Exercise:
Please report how many lines of the following entries hold the word "setSessionCookies", giving the number alone.

Input for this task:
=====
(* ===== verification/LoginSafety.v ===== *)
(** * What a session is worth

    Theorems about the handlers of [Login]: an OpenID Connect session comes of the
    answer to a login that was begun here, a SAML assertion opens one session while its
    marker stands, group mappings give only what they say, and an LDAP session needs the
    password.  The stores are any that satisfy [StateStoreLaws], the identity module any
    that satisfies [OrgLaws] and [AccountLaws]. *)

From S2P Require Import Setup.
From S2P Require Import Prelude GoStrings SemVer Validation TfReleases IpAddr Egress Web Rbac AuthMiddleware Hoare Identity.
From S2P Require Import Csrf StateStore SignIn Login.
From stdpp Require Import gmap.
#[local] Open Scope Z_scope.

Section Sessions.
Context {M Y : Type} `{StateStoreLaws M} `{Randomness Y, UrlLib, OidcLib Y, SamlTypes, !SamlLib Y, DirectoryLib Y}
  `{Accounts Y, IdentityAdmin Y, Parsers, ScopeLib, MapRange Y}.
#[local] Abbreviation W := (env (web (cell M Y))).
#[local] Abbreviation pending w := (store (ext (st w))).
#[local] Abbreviation P := (prog W).

(** ** Steps that leave the pending sign-ins alone *)

(** Bytes the random source can give. *)
Definition drawn (b : list Z) : Prop := exists y : Y, fst (random_bytes 32 y) = Ok b.

Definition same_store (w w' : W) : Prop := pending w' = pending w /\ clock w <= clock w'.

Section Along.
Context (R : W -> W -> Prop) `{!PreOrder R} (Hsame : forall w w', same_store w w' -> R w w').

Lemma along_outer {A} (f : Y -> A * Y) : preserves R (outer f).
Proof using Hsame. intros w. apply Hsame. split; cbn; [done | lia]. Qed.

Lemma along_random n : preserves R (ident (random_bytes n)).
Proof using Hsame. intros w. apply Hsame. split; cbn; [done | lia]. Qed.

Lemma along_time : preserves R time_now.
Proof using Hsame. intros w. apply Hsame. split; cbn; [done | lia]. Qed.

Lemma along_gets {A} (f : web (cell M Y) -> A) : preserves R (gets f).
Proof using Hsame. intros w. apply Hsame. split; cbn; [done | lia]. Qed.

Lemma along_Get k : preserves R (c_Get k).
Proof using Hsame. apply along_gets. Qed.

#[local] Hint Resolve along_outer along_random along_time along_gets along_Get : registry.

Lemma along_callbackError h e d : preserves R (callbackError h e d).
Proof using Hsame PreOrder0. unfold callbackError, fail, answer. preserve. Qed.
#[local] Hint Resolve along_callbackError : registry.

Lemma along_cookies jwt : preserves R (setSessionCookies jwt).
Proof using Hsame PreOrder0. unfold setSessionCookies, SetCSRFCookie, generateCSRFToken. preserve. Qed.
#[local] Hint Resolve along_cookies : registry.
=====
Answer section:
2